**WHAT THE TASK ASKS:** Each line from the one containing "Definition heat_transfer_coefficient : R" to the final line of the listing below must be transcribed exactly; all others are left out.

============

(* ================================================================== *)
(** * Calls into code that may raise and may have effects *)

(** A computation over an explicit world state [S]: it returns the new
    state and either a value or the exception that aborted it. *)
Definition M (S A : Type) : Type := S -> S * result A.

Definition ret {S A} (a : A) : M S A := fun s => (s, Ok a).

Definition raise {S A} (e : exn) : M S A := fun s => (s, Raise e).

Definition bind {S A B} (m : M S A) (k : A -> M S B) : M S B :=
  fun s =>
    match m s with
    | (s', Ok a) => k a s'
    | (s', Raise e) => (s', Raise e)
    end.

Definition lift {S A} (r : result A) : M S A := fun s => (s, r).

Declare Scope m_scope.
Delimit Scope m_scope with M.
Notation "x <~ m ;; k" := (bind m (fun x => k))
  (at level 61, m at next level, right associativity) : m_scope.

(* ================================================================== *)
(** * skfem/assembly/form/functional.py *)

Module functional.
Section Assemble.
Context {E : Type} {SR : Scalar E}.

(** The collaborators the module imports: [GlobalBasis] with its [dx]
    attribute, [FormParameters], and, from the base class [Form], the
    attribute [form] (the wrapped kernel) and the method [parameters].
    They are arbitrary here, and may raise or act on the world. *)
Variable World : Type.
Variable GlobalBasis : Type.
Variable FormParameters : Type.
Variable W : Type.
Variable dx : GlobalBasis -> ndarray E.

Record Functional : Type := mk_Functional {
  form : FormParameters -> M World (pyobj E)
}.

Variable parameters : Functional -> W -> GlobalBasis -> M World FormParameters.

(** [np.sum(x, axis=1)] on the value of a product. *)
Definition np_sum_axis1 (x : pyobj E) : result (ndarray E) :=
  match x with
  | PyArray a => sum_axis1 a
  | PyScalar _ => Raise AxisError
  | _ => Raise TypeError
  end.

Definition kernel (self : Functional) (w : FormParameters) (dx : ndarray E)
  : M World (ndarray E) :=
  (fw <~ form self w ;;
   prod <~ lift (py_mul fw (PyArray dx)) ;;
   lift (np_sum_axis1 prod))%M.

Definition assemble (self : Functional) (ubasis : GlobalBasis)
    (vbasis : option GlobalBasis) (w : W) (nthreads : option Z)
  : M World (ndarray E) :=
  match vbasis with
  | Some _ => raise AssertionError
  | None =>
      let vbasis := ubasis in
      (p <~ parameters self w vbasis ;;
       kernel self p (dx vbasis))%M
  end.

(** [def functional(form)] *)
Definition functional (form : FormParameters -> M World (pyobj E)) : Functional :=
  mk_Functional form.

End Assemble.
Arguments Functional E World FormParameters : clear implicits.
End functional.

(* ================================================================== *)
(** * docs/examples/insulated.py *)

(** The kernels and the helper [elemental] of the example, then its
    module-level constants and the expression stored under ['exact'], read
    over the real numbers. *)
Module insulated.

Section Kernels.
Context {E : Type} {SR : Scalar E}.

(** The parameter bundle handed to a kernel; the kernels below read its
    attribute [w].  The class is defined outside this development. *)
Variable FormParameters : Type.
Variable w_of : FormParameters -> ndarray E.

(** [x + y] on numbers and arrays. *)
Definition py_add (x y : pyobj E) : result (pyobj E) :=
  match x, y with
  | PyScalar a, PyScalar b => Ok (PyScalar (add a b))
  | PyScalar a, PyArray b => rmap PyArray (np_add (scalar a) b)
  | PyArray a, PyScalar b => rmap PyArray (np_add a (scalar b))
  | PyArray a, PyArray b => rmap PyArray (np_add a b)
  | _, _ => Raise TypeError
  end.

(** The builtin [sum(a)] on an array: [0 + a[0] + a[1] + ...], the blocks
    of the leading axis taken in order; a 0-dimensional array cannot be
    iterated. *)
Definition py_sum (a : ndarray E) : result (pyobj E) :=
  match shape a with
  | [] => Raise TypeError
  | n :: _ =>
      fold_left
        (fun acc i => r <- acc ;; x <- getitem a i ;; py_add r (PyArray x))
        (seq 0 n) (Ok (PyScalar zero))
  end.

(** [def conduction(u, du, v, dv, w): return w.w * sum(du * dv)] *)
Definition conduction (u du v dv : ndarray E) (w : FormParameters)
  : result (pyobj E) :=
  p <- multiply du dv ;;
  t <- py_sum p ;;
  raw_mul (PyArray (w_of w)) t.

(** [def generation(v, dv, w): return w.w * v] *)
Definition generation (v dv : ndarray E) (w : FormParameters)
  : result (ndarray E) :=
  multiply (w_of w) v.

(** [def elemental(x): return np.tile(x, (len(basis.W), 1)).T], with [W]
    the quadrature weights of the module-level basis. *)
Definition elemental (W x : ndarray E) : result (ndarray E) :=
  n <- len W ;;
  Ok (transpose (np_tile_rows x n)).

End Kernels.

Local Open Scope R_scope.

Definition radii : list R := [2; 3].
Definition joule_heating : R := 5.
Definition heat_transfer_coefficient : R := 7.
Definition thermal_conductivity : list R := [101; 11].

Definition exact : R :=
  joule_heating * (nth 0 radii 0) ^ 2 / 4 / nth 0 thermal_conductivity 0 *
  (2 * nth 0 thermal_conductivity 0 / heat_transfer_coefficient / nth 1 radii 0
   + (2 * nth 0 thermal_conductivity 0 / nth 1 thermal_conductivity 0
      * ln (nth 1 radii 0 / nth 0 radii 0)) + 1).

End insulated.

Import functional.

(* ================================================================== *)
(** * Vocabulary of the statements *)

(** What it means for a slot to have been zeroed: an absent slot stays
    absent, a present one keeps its shape and holds one zero per entry. *)
Definition zeroed_slot {E} {SR : Scalar E} (o o' : option (ndarray E)) : Prop :=
  match o, o' with
  | None, None => True
  | Some x, Some y =>
      shape y = shape x /\ wf y /\ Forall (fun v => v = zero) (data y)
  | _, _ => False
  end.

(** The first element of a list of optional values that is present. *)
Fixpoint first_present {A} (l : list (option A)) : option A :=
  match l with
  | [] => None
  | Some a :: _ => Some a
  | None :: l' => first_present l'
  end.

============

**ANSWER BELOW:**
Definition heat_transfer_coefficient : R := 7.
Definition thermal_conductivity : list R := [101; 11].

Definition exact : R :=
  joule_heating * (nth 0 radii 0) ^ 2 / 4 / nth 0 thermal_conductivity 0 *
  (2 * nth 0 thermal_conductivity 0 / heat_transfer_coefficient / nth 1 radii 0
   + (2 * nth 0 thermal_conductivity 0 / nth 1 thermal_conductivity 0
      * ln (nth 1 radii 0 / nth 0 radii 0)) + 1).

End insulated.

Import functional.

(* ================================================================== *)
(** * Vocabulary of the statements *)

(** What it means for a slot to have been zeroed: an absent slot stays
    absent, a present one keeps its shape and holds one zero per entry. *)
Definition zeroed_slot {E} {SR : Scalar E} (o o' : option (ndarray E)) : Prop :=
  match o, o' with
  | None, None => True
  | Some x, Some y =>
      shape y = shape x /\ wf y /\ Forall (fun v => v = zero) (data y)
  | _, _ => False
  end.

(** The first element of a list of optional values that is present. *)
Fixpoint first_present {A} (l : list (option A)) : option A :=
  match l with
  | [] => None
  | Some a :: _ => Some a
  | None :: l' => first_present l'
  end.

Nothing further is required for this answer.